(Collected data)
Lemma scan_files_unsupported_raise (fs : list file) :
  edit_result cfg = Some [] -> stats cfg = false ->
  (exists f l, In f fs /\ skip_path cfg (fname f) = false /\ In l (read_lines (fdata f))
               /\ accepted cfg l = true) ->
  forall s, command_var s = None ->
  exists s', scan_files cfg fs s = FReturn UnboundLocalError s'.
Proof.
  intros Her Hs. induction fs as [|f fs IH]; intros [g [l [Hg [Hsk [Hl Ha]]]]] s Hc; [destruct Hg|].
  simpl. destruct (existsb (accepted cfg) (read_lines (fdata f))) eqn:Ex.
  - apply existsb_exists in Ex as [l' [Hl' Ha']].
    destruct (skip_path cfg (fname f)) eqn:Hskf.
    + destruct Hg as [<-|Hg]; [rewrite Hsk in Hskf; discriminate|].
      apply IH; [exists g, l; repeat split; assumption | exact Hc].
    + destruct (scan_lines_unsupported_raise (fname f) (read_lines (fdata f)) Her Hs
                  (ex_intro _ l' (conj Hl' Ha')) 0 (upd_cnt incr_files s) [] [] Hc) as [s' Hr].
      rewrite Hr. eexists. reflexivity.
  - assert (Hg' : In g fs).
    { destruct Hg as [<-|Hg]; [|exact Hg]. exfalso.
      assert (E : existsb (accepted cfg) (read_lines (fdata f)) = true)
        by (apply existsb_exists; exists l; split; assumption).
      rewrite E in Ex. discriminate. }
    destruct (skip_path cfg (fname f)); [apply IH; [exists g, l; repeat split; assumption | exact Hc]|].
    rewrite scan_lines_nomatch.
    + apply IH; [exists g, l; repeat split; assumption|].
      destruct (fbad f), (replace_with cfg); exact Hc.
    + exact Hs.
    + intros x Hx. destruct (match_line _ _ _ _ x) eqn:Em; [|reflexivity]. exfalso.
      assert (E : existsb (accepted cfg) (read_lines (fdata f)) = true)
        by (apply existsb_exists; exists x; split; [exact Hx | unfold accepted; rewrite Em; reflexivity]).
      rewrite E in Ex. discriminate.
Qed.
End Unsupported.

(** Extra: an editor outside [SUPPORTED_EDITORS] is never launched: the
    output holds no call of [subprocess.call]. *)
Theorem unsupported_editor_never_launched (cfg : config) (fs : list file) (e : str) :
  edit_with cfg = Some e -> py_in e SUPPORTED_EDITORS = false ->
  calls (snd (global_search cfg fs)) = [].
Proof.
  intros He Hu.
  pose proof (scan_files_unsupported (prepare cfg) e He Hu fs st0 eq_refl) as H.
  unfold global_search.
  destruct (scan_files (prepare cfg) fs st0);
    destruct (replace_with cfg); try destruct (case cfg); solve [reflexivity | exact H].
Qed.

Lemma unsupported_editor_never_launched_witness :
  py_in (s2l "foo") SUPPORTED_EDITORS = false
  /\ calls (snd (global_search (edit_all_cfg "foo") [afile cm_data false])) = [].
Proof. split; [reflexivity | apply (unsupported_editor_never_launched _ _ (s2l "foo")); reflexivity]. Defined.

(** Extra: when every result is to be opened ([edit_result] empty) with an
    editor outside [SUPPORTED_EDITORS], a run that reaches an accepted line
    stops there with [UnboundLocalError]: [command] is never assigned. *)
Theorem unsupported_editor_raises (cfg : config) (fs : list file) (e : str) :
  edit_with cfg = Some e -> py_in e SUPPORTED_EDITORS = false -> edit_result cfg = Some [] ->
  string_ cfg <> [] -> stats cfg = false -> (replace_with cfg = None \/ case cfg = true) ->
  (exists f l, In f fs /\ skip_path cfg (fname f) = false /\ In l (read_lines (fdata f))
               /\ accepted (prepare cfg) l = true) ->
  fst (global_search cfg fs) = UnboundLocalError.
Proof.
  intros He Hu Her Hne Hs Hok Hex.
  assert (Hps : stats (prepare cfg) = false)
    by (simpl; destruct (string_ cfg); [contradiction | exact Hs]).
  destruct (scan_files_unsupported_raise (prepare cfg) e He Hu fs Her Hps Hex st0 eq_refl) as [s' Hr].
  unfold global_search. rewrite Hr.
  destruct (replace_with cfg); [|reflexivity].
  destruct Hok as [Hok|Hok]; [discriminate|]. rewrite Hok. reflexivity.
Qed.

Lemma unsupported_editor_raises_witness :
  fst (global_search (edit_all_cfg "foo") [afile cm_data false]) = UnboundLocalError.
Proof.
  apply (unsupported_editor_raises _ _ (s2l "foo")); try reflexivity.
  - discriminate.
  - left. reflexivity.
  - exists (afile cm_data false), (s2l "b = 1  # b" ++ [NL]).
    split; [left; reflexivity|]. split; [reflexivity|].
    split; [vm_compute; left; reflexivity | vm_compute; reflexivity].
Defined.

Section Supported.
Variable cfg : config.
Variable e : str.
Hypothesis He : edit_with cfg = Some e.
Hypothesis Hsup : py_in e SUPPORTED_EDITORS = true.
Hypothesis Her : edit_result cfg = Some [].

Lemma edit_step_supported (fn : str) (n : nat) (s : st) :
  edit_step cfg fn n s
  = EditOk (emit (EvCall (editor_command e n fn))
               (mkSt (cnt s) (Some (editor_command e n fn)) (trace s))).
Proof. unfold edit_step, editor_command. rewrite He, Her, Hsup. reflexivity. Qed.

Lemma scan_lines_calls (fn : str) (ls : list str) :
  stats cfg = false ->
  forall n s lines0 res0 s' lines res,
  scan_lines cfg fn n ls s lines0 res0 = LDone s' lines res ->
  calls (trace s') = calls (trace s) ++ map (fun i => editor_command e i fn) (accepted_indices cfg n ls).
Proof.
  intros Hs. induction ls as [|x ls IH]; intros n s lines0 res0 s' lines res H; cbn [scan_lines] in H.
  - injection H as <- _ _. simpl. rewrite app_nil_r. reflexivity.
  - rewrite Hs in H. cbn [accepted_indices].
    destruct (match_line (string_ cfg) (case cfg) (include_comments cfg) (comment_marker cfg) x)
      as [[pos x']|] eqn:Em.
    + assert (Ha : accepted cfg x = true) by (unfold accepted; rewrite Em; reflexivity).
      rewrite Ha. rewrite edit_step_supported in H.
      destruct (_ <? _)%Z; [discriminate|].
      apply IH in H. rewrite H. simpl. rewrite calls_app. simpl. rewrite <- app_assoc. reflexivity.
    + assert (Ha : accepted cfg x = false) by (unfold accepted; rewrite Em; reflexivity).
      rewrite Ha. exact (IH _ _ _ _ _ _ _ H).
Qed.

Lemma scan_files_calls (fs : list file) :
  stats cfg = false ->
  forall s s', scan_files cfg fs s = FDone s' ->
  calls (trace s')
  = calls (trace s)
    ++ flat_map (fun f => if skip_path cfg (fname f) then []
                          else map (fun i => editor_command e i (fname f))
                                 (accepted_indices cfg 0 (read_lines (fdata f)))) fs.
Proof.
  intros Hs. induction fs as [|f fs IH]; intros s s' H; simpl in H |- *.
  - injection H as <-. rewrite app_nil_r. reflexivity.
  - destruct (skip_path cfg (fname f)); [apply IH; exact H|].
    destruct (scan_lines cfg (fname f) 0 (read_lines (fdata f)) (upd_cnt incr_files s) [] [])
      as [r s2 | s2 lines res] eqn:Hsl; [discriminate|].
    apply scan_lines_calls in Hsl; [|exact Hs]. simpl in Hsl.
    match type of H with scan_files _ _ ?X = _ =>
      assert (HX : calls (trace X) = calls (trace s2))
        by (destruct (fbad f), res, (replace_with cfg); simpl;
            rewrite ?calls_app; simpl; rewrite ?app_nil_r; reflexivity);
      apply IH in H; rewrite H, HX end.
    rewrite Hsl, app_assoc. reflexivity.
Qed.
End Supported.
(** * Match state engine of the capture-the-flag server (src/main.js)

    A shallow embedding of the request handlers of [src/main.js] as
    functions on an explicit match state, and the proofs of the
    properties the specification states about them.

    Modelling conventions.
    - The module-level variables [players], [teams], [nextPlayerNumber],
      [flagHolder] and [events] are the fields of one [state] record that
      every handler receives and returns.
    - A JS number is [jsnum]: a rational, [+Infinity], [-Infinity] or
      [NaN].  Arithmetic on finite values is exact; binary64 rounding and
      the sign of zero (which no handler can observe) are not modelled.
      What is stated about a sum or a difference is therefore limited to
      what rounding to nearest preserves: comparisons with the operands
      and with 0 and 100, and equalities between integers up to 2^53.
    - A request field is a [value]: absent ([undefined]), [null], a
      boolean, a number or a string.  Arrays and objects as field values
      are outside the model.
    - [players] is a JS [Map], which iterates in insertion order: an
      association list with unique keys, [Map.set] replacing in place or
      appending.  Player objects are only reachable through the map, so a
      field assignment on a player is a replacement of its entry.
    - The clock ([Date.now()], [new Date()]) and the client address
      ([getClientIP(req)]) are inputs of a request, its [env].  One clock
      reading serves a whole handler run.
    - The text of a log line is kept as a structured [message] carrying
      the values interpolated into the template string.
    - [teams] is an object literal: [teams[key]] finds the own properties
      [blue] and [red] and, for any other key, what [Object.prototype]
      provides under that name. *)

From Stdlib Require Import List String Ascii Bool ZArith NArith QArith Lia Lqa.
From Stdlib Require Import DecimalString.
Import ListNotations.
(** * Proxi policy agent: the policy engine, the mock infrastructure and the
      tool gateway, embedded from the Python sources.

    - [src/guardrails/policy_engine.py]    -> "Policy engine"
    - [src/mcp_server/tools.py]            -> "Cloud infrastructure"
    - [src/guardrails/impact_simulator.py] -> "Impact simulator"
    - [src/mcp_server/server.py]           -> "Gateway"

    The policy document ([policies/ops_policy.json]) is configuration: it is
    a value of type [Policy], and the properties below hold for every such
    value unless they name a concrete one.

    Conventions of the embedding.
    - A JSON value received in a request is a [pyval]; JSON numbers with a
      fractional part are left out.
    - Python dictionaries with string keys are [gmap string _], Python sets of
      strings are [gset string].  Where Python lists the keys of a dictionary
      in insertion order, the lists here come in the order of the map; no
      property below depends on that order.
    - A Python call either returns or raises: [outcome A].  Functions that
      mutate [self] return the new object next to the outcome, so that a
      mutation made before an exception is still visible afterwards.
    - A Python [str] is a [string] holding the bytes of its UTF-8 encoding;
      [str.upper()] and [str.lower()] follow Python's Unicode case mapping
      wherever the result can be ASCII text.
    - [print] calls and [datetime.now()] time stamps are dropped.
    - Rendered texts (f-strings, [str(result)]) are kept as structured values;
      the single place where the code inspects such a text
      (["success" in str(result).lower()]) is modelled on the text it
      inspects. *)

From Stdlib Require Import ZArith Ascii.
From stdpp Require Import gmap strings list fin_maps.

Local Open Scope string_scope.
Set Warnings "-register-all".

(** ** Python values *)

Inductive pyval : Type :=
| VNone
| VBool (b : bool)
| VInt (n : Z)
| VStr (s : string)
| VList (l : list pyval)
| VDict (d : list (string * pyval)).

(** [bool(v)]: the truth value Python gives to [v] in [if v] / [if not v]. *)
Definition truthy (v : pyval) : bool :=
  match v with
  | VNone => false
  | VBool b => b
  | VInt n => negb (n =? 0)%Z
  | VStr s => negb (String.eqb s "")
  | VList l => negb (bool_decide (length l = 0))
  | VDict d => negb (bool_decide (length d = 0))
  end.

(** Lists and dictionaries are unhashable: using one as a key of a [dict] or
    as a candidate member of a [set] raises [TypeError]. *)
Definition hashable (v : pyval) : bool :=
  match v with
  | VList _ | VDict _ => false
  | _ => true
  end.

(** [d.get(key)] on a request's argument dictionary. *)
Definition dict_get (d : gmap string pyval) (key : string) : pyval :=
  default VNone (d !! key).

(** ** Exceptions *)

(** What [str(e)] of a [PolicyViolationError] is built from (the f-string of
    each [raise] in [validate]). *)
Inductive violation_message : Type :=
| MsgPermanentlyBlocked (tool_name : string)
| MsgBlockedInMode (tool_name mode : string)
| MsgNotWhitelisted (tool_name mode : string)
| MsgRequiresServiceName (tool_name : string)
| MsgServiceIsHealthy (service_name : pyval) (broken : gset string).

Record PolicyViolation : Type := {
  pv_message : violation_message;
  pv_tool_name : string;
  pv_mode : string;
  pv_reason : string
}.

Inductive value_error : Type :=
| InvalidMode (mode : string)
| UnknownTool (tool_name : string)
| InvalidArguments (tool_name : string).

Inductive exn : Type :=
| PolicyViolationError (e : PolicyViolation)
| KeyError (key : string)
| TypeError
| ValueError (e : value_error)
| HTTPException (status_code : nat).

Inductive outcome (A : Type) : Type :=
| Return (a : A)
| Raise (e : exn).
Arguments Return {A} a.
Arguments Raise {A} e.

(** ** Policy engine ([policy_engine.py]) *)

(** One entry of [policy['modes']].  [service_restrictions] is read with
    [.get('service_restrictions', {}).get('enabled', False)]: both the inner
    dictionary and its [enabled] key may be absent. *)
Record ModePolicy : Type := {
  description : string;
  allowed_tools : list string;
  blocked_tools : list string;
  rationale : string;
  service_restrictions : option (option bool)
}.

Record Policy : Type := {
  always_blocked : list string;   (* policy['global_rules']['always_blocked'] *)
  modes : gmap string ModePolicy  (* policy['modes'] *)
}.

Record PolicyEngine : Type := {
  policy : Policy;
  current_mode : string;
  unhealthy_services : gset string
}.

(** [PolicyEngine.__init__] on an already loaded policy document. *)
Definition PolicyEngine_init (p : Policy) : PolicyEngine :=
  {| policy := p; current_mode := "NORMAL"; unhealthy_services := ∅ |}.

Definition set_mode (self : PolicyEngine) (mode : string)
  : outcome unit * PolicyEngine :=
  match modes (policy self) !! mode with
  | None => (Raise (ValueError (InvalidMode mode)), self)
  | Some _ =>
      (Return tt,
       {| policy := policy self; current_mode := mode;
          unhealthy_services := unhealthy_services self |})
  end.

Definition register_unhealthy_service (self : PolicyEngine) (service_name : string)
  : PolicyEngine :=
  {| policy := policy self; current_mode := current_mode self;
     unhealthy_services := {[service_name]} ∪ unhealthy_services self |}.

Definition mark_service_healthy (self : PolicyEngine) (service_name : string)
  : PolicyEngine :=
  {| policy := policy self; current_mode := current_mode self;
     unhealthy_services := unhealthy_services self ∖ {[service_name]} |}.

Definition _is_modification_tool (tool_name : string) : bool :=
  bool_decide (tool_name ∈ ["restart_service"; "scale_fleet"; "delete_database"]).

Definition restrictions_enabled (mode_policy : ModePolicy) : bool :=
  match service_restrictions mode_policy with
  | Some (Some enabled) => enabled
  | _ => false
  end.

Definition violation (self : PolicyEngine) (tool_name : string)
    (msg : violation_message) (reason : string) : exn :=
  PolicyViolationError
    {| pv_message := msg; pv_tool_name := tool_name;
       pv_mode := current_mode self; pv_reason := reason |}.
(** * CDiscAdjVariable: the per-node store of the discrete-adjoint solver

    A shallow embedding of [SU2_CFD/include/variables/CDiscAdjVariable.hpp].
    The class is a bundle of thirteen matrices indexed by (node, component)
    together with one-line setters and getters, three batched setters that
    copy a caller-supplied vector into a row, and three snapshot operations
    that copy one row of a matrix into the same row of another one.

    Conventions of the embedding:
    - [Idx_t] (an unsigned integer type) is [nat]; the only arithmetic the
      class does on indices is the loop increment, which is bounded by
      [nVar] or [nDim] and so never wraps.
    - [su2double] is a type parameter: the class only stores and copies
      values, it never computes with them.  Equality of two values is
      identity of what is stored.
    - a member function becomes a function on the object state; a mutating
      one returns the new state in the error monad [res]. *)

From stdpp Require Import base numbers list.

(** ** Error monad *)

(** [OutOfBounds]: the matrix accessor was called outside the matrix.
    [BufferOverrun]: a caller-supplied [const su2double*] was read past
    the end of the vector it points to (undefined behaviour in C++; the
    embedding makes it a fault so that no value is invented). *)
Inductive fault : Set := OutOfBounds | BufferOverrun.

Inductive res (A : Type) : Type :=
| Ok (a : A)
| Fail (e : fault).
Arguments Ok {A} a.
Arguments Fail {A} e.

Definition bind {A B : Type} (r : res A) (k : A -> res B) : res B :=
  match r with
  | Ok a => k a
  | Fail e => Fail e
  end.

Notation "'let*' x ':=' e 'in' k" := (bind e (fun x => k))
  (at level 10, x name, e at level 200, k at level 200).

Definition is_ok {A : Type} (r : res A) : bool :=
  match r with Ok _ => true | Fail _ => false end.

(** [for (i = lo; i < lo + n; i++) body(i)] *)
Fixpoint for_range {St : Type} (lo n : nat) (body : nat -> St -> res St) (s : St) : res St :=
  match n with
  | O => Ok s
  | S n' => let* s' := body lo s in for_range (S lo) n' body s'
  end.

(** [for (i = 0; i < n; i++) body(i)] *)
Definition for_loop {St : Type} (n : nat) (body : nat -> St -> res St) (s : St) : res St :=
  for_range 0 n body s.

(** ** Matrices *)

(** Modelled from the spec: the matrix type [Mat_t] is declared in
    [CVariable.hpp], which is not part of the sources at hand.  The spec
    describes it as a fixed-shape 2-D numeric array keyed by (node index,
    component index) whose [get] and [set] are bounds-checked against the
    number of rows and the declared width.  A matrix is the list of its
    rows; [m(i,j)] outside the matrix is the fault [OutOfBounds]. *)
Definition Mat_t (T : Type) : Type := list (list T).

▶ _Prompt_: Where the data above reaches the line holding "negb (n =? 0)%Z", begin printing, and stop after the line holding "(** [d.get(key)] on". Each line must be reproduced exactly, with nothing else added.

▶ _Solution for this exercise_:
  | VInt n => negb (n =? 0)%Z
  | VStr s => negb (String.eqb s "")
  | VList l => negb (bool_decide (length l = 0))
  | VDict d => negb (bool_decide (length d = 0))
  end.

(** Lists and dictionaries are unhashable: using one as a key of a [dict] or
    as a candidate member of a [set] raises [TypeError]. *)
Definition hashable (v : pyval) : bool :=
  match v with
  | VList _ | VDict _ => false
  | _ => true
  end.

(** [d.get(key)] on a request's argument dictionary. *)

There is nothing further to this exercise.